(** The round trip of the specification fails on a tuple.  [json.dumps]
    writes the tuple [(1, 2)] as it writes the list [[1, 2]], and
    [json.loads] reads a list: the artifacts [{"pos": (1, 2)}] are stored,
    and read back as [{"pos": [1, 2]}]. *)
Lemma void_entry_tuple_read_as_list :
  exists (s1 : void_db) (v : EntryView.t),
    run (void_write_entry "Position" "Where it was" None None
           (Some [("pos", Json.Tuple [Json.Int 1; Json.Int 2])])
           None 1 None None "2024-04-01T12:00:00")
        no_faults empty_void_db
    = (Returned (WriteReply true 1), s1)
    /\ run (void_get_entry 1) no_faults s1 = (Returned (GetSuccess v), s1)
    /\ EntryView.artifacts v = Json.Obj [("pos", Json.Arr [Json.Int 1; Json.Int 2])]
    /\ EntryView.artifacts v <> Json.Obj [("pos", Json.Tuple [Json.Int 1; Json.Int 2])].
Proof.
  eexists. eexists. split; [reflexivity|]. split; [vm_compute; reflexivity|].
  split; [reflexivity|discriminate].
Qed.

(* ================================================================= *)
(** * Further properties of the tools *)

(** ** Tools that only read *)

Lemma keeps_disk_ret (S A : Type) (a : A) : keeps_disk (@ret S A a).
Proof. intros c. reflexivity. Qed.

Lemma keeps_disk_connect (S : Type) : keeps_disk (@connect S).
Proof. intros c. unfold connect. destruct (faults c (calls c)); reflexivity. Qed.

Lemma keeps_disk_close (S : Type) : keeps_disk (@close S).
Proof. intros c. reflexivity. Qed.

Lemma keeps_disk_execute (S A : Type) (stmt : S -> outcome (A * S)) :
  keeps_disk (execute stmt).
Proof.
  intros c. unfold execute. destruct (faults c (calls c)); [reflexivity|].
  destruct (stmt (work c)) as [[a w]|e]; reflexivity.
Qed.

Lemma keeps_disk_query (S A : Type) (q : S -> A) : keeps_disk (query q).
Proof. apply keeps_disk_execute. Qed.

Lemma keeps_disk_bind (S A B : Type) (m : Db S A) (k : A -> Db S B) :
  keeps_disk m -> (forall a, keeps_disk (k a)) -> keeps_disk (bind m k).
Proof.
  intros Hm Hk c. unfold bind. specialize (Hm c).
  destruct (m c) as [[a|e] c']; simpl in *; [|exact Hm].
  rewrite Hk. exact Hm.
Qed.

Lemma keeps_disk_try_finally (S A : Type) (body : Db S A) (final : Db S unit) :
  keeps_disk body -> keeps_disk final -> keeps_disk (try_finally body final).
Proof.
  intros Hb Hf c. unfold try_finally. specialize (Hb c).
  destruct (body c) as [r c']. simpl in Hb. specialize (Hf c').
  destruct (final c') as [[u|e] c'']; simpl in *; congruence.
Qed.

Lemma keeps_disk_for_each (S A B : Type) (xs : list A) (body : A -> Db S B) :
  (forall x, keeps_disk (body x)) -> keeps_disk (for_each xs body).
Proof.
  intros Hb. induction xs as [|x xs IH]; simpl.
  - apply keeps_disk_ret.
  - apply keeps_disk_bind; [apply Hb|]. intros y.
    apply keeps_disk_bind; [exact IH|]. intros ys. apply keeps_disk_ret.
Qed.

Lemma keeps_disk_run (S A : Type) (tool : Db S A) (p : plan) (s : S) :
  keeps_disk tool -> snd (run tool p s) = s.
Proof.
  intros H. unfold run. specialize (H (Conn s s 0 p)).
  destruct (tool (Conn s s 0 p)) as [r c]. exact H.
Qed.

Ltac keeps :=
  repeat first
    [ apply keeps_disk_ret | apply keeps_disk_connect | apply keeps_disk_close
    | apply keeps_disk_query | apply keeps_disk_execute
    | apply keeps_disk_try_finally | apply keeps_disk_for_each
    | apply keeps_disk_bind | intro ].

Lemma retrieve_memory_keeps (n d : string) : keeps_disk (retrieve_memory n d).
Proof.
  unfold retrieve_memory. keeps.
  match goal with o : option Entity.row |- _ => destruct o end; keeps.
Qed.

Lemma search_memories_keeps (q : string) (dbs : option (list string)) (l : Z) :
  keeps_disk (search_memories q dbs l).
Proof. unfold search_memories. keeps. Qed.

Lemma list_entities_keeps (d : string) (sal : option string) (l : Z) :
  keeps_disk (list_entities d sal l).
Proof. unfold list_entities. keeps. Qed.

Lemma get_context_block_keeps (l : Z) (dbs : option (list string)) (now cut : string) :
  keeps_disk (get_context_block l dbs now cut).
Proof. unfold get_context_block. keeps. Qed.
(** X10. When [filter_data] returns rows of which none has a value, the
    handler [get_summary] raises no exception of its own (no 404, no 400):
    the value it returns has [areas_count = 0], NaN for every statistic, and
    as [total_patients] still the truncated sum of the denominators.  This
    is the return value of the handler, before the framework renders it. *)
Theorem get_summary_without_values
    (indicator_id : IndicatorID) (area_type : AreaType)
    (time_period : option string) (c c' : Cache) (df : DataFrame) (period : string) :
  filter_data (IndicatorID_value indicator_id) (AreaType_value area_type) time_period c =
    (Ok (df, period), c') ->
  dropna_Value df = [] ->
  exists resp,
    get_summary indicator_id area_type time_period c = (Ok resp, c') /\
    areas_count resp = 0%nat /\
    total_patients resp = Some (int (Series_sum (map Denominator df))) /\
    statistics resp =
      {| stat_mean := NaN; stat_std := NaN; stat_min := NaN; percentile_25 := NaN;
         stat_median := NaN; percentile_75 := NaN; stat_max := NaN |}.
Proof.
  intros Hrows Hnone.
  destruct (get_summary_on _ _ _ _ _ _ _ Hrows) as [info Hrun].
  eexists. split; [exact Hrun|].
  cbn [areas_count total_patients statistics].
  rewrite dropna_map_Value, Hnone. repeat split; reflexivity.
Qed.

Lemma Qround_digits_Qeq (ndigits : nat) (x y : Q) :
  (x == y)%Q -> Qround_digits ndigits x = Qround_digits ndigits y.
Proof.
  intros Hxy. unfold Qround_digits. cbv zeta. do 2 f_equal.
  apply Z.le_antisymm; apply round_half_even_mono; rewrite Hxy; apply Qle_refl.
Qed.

++++++++++++++++++++

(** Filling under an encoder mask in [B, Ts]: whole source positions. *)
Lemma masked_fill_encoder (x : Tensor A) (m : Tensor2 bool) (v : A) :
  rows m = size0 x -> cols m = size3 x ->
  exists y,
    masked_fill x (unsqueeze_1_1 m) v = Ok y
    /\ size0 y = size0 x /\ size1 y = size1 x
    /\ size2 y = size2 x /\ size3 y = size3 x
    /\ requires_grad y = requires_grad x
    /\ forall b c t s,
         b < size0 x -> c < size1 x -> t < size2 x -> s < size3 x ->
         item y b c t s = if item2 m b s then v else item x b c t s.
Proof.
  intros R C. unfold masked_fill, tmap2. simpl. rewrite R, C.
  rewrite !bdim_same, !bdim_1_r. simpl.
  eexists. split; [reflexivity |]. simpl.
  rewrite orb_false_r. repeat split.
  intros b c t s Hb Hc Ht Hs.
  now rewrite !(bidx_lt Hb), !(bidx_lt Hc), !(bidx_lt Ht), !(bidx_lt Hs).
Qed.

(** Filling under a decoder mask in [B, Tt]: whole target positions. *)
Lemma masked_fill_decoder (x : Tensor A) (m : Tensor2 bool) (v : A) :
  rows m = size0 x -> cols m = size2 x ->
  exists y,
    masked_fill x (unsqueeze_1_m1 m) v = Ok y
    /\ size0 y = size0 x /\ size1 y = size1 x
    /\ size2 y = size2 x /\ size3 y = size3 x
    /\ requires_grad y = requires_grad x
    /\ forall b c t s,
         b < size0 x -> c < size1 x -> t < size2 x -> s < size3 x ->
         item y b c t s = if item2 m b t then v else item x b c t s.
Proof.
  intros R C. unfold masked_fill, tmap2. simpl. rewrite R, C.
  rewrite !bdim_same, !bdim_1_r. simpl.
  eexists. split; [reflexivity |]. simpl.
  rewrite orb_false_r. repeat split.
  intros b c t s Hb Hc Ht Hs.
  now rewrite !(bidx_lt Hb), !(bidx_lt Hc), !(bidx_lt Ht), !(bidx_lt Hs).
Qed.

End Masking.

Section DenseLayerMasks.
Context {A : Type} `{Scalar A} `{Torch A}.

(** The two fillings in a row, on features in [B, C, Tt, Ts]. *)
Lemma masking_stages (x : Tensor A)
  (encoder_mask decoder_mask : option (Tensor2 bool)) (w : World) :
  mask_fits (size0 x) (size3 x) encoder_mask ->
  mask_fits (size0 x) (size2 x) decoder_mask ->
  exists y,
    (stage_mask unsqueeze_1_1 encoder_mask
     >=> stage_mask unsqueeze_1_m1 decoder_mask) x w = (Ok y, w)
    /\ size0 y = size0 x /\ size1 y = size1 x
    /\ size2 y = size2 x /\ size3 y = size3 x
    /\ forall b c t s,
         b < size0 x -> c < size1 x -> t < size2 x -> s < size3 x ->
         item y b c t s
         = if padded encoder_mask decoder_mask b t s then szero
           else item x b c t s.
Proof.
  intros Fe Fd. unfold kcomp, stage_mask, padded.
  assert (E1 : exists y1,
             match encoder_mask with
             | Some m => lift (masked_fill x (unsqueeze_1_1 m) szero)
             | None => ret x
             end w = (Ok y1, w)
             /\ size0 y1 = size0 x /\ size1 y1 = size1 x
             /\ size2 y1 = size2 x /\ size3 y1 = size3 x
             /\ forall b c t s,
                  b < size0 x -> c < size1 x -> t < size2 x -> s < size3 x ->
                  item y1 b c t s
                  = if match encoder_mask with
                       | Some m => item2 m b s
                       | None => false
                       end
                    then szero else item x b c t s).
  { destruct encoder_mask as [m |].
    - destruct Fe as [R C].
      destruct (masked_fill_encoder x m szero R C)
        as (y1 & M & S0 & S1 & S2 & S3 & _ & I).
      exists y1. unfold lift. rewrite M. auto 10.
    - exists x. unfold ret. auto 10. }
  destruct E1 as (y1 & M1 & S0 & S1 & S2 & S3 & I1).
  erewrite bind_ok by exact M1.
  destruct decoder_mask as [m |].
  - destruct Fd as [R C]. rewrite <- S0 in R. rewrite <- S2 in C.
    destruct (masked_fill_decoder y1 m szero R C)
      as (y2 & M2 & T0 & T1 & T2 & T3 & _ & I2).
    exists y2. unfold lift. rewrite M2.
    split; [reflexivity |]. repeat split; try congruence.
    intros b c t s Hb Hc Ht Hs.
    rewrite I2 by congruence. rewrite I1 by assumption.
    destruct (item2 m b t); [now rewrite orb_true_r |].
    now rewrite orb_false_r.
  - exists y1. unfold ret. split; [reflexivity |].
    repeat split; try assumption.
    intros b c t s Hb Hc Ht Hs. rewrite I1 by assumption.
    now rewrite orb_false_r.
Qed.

++++++++++++++++++++

§ **Your task**:
Working from the records above, write out verbatim only the lines from the line containing "(** The round" through the line containing "Lemma keeps_disk_connect (S".

§ **Answer space**:
(** The round trip of the specification fails on a tuple.  [json.dumps]
    writes the tuple [(1, 2)] as it writes the list [[1, 2]], and
    [json.loads] reads a list: the artifacts [{"pos": (1, 2)}] are stored,
    and read back as [{"pos": [1, 2]}]. *)
Lemma void_entry_tuple_read_as_list :
  exists (s1 : void_db) (v : EntryView.t),
    run (void_write_entry "Position" "Where it was" None None
           (Some [("pos", Json.Tuple [Json.Int 1; Json.Int 2])])
           None 1 None None "2024-04-01T12:00:00")
        no_faults empty_void_db
    = (Returned (WriteReply true 1), s1)
    /\ run (void_get_entry 1) no_faults s1 = (Returned (GetSuccess v), s1)
    /\ EntryView.artifacts v = Json.Obj [("pos", Json.Arr [Json.Int 1; Json.Int 2])]
    /\ EntryView.artifacts v <> Json.Obj [("pos", Json.Tuple [Json.Int 1; Json.Int 2])].
Proof.
  eexists. eexists. split; [reflexivity|]. split; [vm_compute; reflexivity|].
  split; [reflexivity|discriminate].
Qed.

(* ================================================================= *)
(** * Further properties of the tools *)

(** ** Tools that only read *)

Lemma keeps_disk_ret (S A : Type) (a : A) : keeps_disk (@ret S A a).
Proof. intros c. reflexivity. Qed.

Lemma keeps_disk_connect (S : Type) : keeps_disk (@connect S).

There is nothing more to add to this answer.